■ Exercise instructions ■
The stretch from the line with "limited. *)" through the line with "existsb (fun u" in the records below: write it out exactly, and nothing else.

[Saved entries]

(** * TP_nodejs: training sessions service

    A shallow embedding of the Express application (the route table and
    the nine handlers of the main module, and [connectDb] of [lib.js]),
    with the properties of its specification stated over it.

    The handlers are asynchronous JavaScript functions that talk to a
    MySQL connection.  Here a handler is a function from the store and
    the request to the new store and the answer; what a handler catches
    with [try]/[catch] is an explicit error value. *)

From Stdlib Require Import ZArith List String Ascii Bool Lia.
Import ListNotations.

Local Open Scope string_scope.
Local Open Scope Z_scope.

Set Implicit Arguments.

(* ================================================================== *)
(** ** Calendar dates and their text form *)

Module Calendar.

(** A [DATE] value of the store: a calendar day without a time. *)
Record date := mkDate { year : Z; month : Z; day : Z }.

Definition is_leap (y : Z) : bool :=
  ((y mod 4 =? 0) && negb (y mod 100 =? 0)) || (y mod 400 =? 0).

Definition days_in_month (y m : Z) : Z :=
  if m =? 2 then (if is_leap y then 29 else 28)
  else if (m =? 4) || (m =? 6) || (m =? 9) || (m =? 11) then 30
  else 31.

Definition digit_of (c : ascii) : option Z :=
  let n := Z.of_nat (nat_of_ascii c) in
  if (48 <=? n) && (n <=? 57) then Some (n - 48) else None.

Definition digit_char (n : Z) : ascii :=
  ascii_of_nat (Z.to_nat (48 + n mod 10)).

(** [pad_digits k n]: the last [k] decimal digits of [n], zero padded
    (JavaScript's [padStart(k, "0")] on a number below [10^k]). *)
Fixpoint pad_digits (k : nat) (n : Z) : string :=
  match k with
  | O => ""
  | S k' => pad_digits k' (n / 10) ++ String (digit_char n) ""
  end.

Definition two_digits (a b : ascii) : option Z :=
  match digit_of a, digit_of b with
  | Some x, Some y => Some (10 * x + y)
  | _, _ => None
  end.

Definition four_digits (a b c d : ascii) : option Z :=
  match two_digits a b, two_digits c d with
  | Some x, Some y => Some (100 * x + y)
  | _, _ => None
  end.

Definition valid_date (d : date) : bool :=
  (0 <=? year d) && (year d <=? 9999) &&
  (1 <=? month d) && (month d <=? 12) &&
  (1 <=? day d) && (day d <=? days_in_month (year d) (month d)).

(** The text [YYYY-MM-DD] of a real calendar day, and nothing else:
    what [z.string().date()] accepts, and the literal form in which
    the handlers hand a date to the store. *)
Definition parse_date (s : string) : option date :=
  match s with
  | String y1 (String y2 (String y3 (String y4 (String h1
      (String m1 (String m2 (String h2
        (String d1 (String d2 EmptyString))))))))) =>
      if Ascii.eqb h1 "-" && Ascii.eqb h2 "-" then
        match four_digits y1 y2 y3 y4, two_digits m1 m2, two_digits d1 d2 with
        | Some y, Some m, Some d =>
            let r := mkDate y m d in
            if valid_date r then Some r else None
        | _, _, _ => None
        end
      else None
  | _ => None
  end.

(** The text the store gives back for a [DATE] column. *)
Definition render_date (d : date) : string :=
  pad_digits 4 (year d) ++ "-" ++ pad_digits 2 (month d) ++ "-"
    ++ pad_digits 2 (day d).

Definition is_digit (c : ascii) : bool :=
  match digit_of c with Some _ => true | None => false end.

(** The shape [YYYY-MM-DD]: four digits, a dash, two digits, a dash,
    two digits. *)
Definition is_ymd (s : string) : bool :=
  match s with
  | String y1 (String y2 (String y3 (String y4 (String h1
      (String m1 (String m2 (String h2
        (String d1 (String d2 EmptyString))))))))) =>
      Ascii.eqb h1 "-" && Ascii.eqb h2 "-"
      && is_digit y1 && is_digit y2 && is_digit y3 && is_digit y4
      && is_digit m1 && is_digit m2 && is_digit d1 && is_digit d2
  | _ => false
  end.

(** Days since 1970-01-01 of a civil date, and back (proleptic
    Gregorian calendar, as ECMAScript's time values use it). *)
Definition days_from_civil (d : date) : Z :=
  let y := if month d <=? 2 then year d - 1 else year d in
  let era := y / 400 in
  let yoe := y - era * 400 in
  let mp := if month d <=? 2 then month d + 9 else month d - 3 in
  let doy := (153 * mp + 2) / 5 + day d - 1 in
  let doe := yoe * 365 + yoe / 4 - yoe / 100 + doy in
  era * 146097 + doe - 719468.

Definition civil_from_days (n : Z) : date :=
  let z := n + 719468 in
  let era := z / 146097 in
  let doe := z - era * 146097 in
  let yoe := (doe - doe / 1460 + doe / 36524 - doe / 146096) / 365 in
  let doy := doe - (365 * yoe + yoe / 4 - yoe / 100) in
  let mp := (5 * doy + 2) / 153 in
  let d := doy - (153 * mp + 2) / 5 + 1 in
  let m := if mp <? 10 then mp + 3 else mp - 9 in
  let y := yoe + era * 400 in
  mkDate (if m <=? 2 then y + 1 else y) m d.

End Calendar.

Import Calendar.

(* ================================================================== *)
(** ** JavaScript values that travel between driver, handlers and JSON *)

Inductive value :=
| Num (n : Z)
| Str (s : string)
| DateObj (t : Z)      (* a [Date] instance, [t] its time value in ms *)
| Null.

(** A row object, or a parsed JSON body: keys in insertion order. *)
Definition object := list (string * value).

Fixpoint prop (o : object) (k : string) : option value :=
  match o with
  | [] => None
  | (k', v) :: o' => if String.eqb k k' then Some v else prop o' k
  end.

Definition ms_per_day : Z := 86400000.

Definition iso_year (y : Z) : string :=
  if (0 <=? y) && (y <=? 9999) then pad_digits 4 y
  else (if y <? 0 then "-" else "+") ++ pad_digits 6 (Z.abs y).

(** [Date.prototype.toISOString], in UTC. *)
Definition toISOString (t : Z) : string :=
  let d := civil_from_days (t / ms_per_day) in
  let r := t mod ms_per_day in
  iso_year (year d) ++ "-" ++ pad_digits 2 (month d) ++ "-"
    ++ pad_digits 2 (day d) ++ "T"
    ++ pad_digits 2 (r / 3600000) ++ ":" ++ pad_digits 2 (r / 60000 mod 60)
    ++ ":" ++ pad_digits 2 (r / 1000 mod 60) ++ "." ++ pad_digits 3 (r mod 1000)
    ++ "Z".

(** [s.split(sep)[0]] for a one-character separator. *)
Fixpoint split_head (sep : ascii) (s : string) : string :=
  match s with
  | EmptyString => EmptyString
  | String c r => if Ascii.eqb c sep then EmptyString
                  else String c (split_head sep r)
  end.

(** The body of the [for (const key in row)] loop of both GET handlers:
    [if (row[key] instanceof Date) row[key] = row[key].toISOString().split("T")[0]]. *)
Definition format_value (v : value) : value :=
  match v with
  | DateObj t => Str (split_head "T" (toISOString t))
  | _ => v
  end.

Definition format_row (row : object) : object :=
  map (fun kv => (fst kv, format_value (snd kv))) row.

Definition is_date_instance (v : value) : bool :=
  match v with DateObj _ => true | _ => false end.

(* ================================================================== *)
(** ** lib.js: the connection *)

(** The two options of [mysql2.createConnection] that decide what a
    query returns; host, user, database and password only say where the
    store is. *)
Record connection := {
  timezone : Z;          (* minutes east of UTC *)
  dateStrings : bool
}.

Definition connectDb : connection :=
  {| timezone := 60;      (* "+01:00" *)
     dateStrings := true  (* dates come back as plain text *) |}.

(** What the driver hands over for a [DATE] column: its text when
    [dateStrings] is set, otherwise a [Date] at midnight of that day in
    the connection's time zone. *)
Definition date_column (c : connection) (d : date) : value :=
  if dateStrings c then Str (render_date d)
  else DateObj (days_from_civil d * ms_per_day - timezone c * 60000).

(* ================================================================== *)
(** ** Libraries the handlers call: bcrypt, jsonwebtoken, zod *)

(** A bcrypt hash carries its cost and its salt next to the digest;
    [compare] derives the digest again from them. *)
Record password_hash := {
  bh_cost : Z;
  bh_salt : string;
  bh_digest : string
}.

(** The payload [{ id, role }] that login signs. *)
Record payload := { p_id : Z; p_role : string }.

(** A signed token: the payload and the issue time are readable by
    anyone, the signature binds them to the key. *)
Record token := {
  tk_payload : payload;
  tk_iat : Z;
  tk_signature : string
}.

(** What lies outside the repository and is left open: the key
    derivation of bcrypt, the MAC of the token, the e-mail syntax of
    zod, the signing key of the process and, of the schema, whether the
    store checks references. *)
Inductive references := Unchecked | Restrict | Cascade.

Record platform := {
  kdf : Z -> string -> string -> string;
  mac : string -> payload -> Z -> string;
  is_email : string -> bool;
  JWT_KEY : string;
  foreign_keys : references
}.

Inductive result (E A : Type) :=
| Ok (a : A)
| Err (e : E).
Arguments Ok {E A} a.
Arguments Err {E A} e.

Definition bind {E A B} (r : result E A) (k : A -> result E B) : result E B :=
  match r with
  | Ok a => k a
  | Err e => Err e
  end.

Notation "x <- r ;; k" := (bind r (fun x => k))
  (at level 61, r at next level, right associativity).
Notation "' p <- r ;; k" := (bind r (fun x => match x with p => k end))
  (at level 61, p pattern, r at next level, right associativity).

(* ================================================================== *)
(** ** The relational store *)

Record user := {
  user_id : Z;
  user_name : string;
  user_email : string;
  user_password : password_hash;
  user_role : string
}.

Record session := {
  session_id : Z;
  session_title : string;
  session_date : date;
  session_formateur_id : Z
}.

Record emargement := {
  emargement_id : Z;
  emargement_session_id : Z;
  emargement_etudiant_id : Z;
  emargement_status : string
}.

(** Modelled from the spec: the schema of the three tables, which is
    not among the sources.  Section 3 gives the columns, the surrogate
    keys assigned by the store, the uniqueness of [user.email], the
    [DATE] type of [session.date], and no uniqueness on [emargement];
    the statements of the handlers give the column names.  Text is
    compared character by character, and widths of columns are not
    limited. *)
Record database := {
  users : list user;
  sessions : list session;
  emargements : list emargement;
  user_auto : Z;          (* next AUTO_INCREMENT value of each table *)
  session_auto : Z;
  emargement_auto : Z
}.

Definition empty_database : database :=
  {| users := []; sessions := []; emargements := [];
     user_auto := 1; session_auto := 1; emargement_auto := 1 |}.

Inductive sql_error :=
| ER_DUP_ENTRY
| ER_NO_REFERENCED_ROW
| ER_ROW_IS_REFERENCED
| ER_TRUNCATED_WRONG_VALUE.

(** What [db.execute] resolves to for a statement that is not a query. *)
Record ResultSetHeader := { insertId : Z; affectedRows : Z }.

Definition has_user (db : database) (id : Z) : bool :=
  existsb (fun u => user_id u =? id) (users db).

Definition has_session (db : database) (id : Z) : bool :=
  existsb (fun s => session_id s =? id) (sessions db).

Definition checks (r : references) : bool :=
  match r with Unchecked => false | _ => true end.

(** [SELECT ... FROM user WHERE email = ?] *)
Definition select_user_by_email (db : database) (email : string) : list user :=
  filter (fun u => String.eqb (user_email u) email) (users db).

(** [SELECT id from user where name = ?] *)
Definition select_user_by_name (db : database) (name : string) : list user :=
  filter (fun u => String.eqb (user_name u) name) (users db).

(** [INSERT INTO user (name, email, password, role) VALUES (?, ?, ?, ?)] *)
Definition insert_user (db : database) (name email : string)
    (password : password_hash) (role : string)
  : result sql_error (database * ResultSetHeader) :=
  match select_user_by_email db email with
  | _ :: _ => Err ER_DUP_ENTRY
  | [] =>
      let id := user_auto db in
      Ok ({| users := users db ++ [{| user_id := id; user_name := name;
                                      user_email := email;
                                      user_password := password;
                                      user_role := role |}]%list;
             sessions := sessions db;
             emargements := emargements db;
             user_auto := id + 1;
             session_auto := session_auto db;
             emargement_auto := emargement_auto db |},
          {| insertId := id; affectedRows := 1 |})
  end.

■ Task answer ■
    limited. *)
Record database := {
  users : list user;
  sessions : list session;
  emargements : list emargement;
  user_auto : Z;          (* next AUTO_INCREMENT value of each table *)
  session_auto : Z;
  emargement_auto : Z
}.

Definition empty_database : database :=
  {| users := []; sessions := []; emargements := [];
     user_auto := 1; session_auto := 1; emargement_auto := 1 |}.

Inductive sql_error :=
| ER_DUP_ENTRY
| ER_NO_REFERENCED_ROW
| ER_ROW_IS_REFERENCED
| ER_TRUNCATED_WRONG_VALUE.

(** What [db.execute] resolves to for a statement that is not a query. *)
Record ResultSetHeader := { insertId : Z; affectedRows : Z }.

Definition has_user (db : database) (id : Z) : bool :=
  existsb (fun u => user_id u =? id) (users db).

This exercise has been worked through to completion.